THE PROBLEM: Write out, word for word, every line in the data below from the one containing "try discriminate." to the one containing "on the endpoint", both of them included.

******************************

(** C10.  A body whose [name] entry is a string is accepted whatever other
    entries the object has: [POST /greet] answers 200 with the greeting of
    that name, and the whole response is the one the body [{"name": n}]
    alone would get. *)
Theorem post_ignores_extra_fields
    (fields : gmap string json) (n : string)
    (q hs : list (string * string)) (st : Store) :
  fields !! "name" = Some (JStr n) ->
  (exists hs',
     app_call Combined.app (POST "/greet" q hs (Decoded (JObj fields))) st
     = (mkResponse 200 hs' (JSONBody (JObj {["message" := JStr ("Hello " ++ n)]})), st))
  /\ app_call Combined.app (POST "/greet" q hs (Decoded (JObj fields))) st
     = app_call Combined.app (POST "/greet" q hs (Decoded (JObj {["name" := JStr n]}))) st.
Proof.
  intros Hn.
  rewrite (combined_post_greet _ _ _ _ (mkNameRequest n) (read_body_named _ _ Hn)).
  rewrite (combined_post_greet _ _ _ _ (mkNameRequest n)
             (read_body_named _ _ (lookup_singleton_eq _ _))).
  split; [|reflexivity].
  rewrite through_cors_eta. eexists. reflexivity.
Qed.

Lemma post_ignores_extra_fields_witness :
  (<["name" := JStr "Alice"]> {["age" := JNum 30]} : gmap string json) !! "name"
  = Some (JStr "Alice")
  /\ (exists hs',
        app_call Combined.app
          (POST "/greet" [] []
             (Decoded (JObj (<["name" := JStr "Alice"]> {["age" := JNum 30]})))) ∅
        = (mkResponse 200 hs' (JSONBody (JObj {["message" := JStr "Hello Alice"]})), ∅)).
Proof.
  split; [reflexivity|].
  apply (post_ignores_extra_fields
           (<["name" := JStr "Alice"]> {["age" := JNum 30]}) "Alice" [] [] ∅).
  reflexivity.
Defined.

(** ** Validation of the request body *)

Lemma malformed_not_named b n : malformed b -> string_name b n -> False.
Proof.
  intros Hm (fields & -> & Hn).
  destruct Hm as [[H|H] | [(v & Hv & Hnone) | (fields' & v & Hv & Hsome & Hns)]];
    try discriminate.
  - injection Hv as <-. rewrite (Hnone fields eq_refl) in Hn. discriminate.
  - injection Hv as <-. rewrite Hsome in Hn. injection Hn as ->.
    exact (Hns n eq_refl).
Qed.

(** Validation sorts every body into one of the two classes. *)
Lemma read_body_cases (b : RawBody) :
  (malformed b /\ exists errs, read_body NameRequest_validate b = inl errs)
  \/ (exists n, string_name b n
              /\ read_body NameRequest_validate b = inr (mkNameRequest n)).
Proof.
  destruct b as [| |v].
  - left. split; [left; left; reflexivity | eexists; reflexivity].
  - left. split; [left; right; reflexivity | eexists; reflexivity].
  - destruct v as [|bb|z|s|items|fields];
      try (left; split;
           [right; left; eexists; split; [reflexivity | intros ? [=]]
           | eexists; reflexivity]).
    destruct (fields !! "name") as [v|] eqn:Hn.
    + destruct v as [|bb|z|s|items|fields'];
        try (left; split;
             [right; right; exists fields; eexists; repeat split;
                [exact Hn | intros ? [=]]
             | cbn; rewrite Hn; eexists; reflexivity]).
      right. exists s. split; [exists fields; split; [reflexivity | exact Hn]|].
      apply read_body_named, Hn.
    + left. split.
      * right; left. eexists. split; [reflexivity|]. intros ? [= <-]. exact Hn.
      * cbn. rewrite Hn. eexists. reflexivity.
Qed.

(** C2.  [POST /greet] is answered with a client error, before the endpoint
    function is called, exactly when the body is not valid JSON, or the
    decoded value has no [name] entry, or the [name] entry is not a string.
    In each of these cases the status is 422 and the answer does not depend
    on the endpoint functions; otherwise the body endpoint is called on the
    instance holding the name, and with the endpoint function of the cell the
    answer is the 200 greeting.  Every body falls in one of the two cases, so
    that no body makes the server fail. *)
Theorem post_greet_rejects_malformed_bodies
    (q hs : list (string * string)) (b : RawBody) (st : Store) :
  (malformed b
   <-> 400 <= status_code (respond Combined.app (POST "/greet" q hs b) st) < 500)
  /\ (malformed b ->
      status_code (respond Combined.app (POST "/greet" q hs b) st) = 422
      /\ forall get post,
           app_call (Combined.app_with get post) (POST "/greet" q hs b) st
           = (respond Combined.app (POST "/greet" q hs b) st, st))
  /\ (forall n, string_name b n ->
      (forall get post,
         app_call (Combined.app_with get post) (POST "/greet" q hs b) st
         = (let '(v, st') := post (mkNameRequest n) st in
            (match serialize_response (Some GreetingResponse_model) v with
             | Sent r =>
                 through_cors (mkCORS Combined.origins true ["*"])
                   (POST "/greet" q hs b) r
             | Raised _ => internal_server_error
             end, st')))
      /\ exists hs',
           app_call Combined.app (POST "/greet" q hs b) st
           = (mkResponse 200 hs' (JSONBody (JObj {["message" := JStr ("Hello " ++ n)]})),
              st))
  /\ (malformed b \/ exists n, string_name b n).
Proof.
  assert (Hrej : malformed b ->
    status_code (respond Combined.app (POST "/greet" q hs b) st) = 422
    /\ forall get post,
         app_call (Combined.app_with get post) (POST "/greet" q hs b) st
         = (respond Combined.app (POST "/greet" q hs b) st, st)).
  { intros Hm. destruct (read_body_cases b) as [[_ [errs He]] | (n & Hn & _)];
      [| destruct (malformed_not_named _ _ Hm Hn)].
    unfold respond, Combined.app.
    split; [| intros get post]; rewrite !(combined_post_rejected _ _ _ _ _ _ _ He);
      [apply through_cors_status | reflexivity]. }
  assert (Hok : forall n, string_name b n ->
    app_call Combined.app (POST "/greet" q hs b) st
    = (through_cors (mkCORS Combined.origins true ["*"]) (POST "/greet" q hs b)
         (mkResponse 200 [] (hello n)), st)).
  { intros n (fields & -> & Hn).
    apply (combined_post_greet _ _ _ _ (mkNameRequest n)), read_body_named, Hn. }
  split; [split | split; [exact Hrej | split]].
  - intros Hm. destruct (Hrej Hm) as [-> _]. lia.
  - intros Hst. destruct (read_body_cases b) as [[Hm _] | (n & Hn & _)]; [exact Hm|].
    unfold respond in Hst. rewrite (Hok n Hn) in Hst. cbn [fst] in Hst.
    rewrite through_cors_status in Hst. cbn in Hst. lia.
  - intros n Hn. split.
    + intros get post. destruct Hn as (fields & -> & Hn).
      rewrite (app_call_ordinary (Combined.app_with get post)
                 (mkCORS Combined.origins true ["*"])
                 _ _ eq_refl (POST_not_preflight _ _ _ _)).
      rewrite router_post_greet, (read_body_named _ _ Hn).
      destruct (post (mkNameRequest n) st) as [v st'].
      destruct (serialize_response _ v); reflexivity.
    + rewrite (Hok n Hn), through_cors_eta. eexists. reflexivity.
  - destruct (read_body_cases b) as [[Hm _] | (n & Hn & _)]; [left | right; exists n];
      assumption.
Qed.

Lemma post_greet_rejects_malformed_bodies_witness :
  malformed (Decoded (JObj {["name" := JNum 123]}))
  /\ status_code
       (respond Combined.app
          (POST "/greet" [] [] (Decoded (JObj {["name" := JNum 123]}))) ∅)
     = 422.
Proof.
  assert (Hm : malformed (Decoded (JObj {["name" := JNum 123]}))).
  { right; right. exists {["name" := JNum 123]}, (JNum 123).
    split; [reflexivity|]. split; [reflexivity | discriminate]. }
  split; [exact Hm|].
  apply (post_greet_rejects_malformed_bodies [] []
           (Decoded (JObj {["name" := JNum 123]})) ∅).
  exact Hm.
Defined.

(** ** Preflight requests *)

Lemma combined_is_allowed_origin (o : string) :
  is_allowed_origin (mkCORS Combined.origins true ["*"]) o = mem o Combined.origins.
Proof. reflexivity. Qed.

(** An [OPTIONS] request on [/greet] that names an origin and a requested
    method is answered by the middleware. *)
Lemma combined_preflight get post q hs b st o m :
  header_get "origin" hs = Some o ->
  header_get "access-control-request-method" hs = Some m ->
  app_call (Combined.app_with get post) (OPTIONS "/greet" q hs b) st
  = (preflight_response (mkCORS Combined.origins true ["*"]) hs o m, st).
Proof.
  intros Ho Hm. unfold app_call, bind, cors_call.
  cbn [user_middleware Combined.app_with OPTIONS request_headers method].
  rewrite Ho, Hm. reflexivity.
Qed.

******************************

PROBLEM SOLUTION:
    try discriminate.
  - injection Hv as <-. rewrite (Hnone fields eq_refl) in Hn. discriminate.
  - injection Hv as <-. rewrite Hsome in Hn. injection Hn as ->.
    exact (Hns n eq_refl).
Qed.

(** Validation sorts every body into one of the two classes. *)
Lemma read_body_cases (b : RawBody) :
  (malformed b /\ exists errs, read_body NameRequest_validate b = inl errs)
  \/ (exists n, string_name b n
              /\ read_body NameRequest_validate b = inr (mkNameRequest n)).
Proof.
  destruct b as [| |v].
  - left. split; [left; left; reflexivity | eexists; reflexivity].
  - left. split; [left; right; reflexivity | eexists; reflexivity].
  - destruct v as [|bb|z|s|items|fields];
      try (left; split;
           [right; left; eexists; split; [reflexivity | intros ? [=]]
           | eexists; reflexivity]).
    destruct (fields !! "name") as [v|] eqn:Hn.
    + destruct v as [|bb|z|s|items|fields'];
        try (left; split;
             [right; right; exists fields; eexists; repeat split;
                [exact Hn | intros ? [=]]
             | cbn; rewrite Hn; eexists; reflexivity]).
      right. exists s. split; [exists fields; split; [reflexivity | exact Hn]|].
      apply read_body_named, Hn.
    + left. split.
      * right; left. eexists. split; [reflexivity|]. intros ? [= <-]. exact Hn.
      * cbn. rewrite Hn. eexists. reflexivity.
Qed.

(** C2.  [POST /greet] is answered with a client error, before the endpoint
    function is called, exactly when the body is not valid JSON, or the
    decoded value has no [name] entry, or the [name] entry is not a string.
    In each of these cases the status is 422 and the answer does not depend
    on the endpoint functions; otherwise the body endpoint is called on the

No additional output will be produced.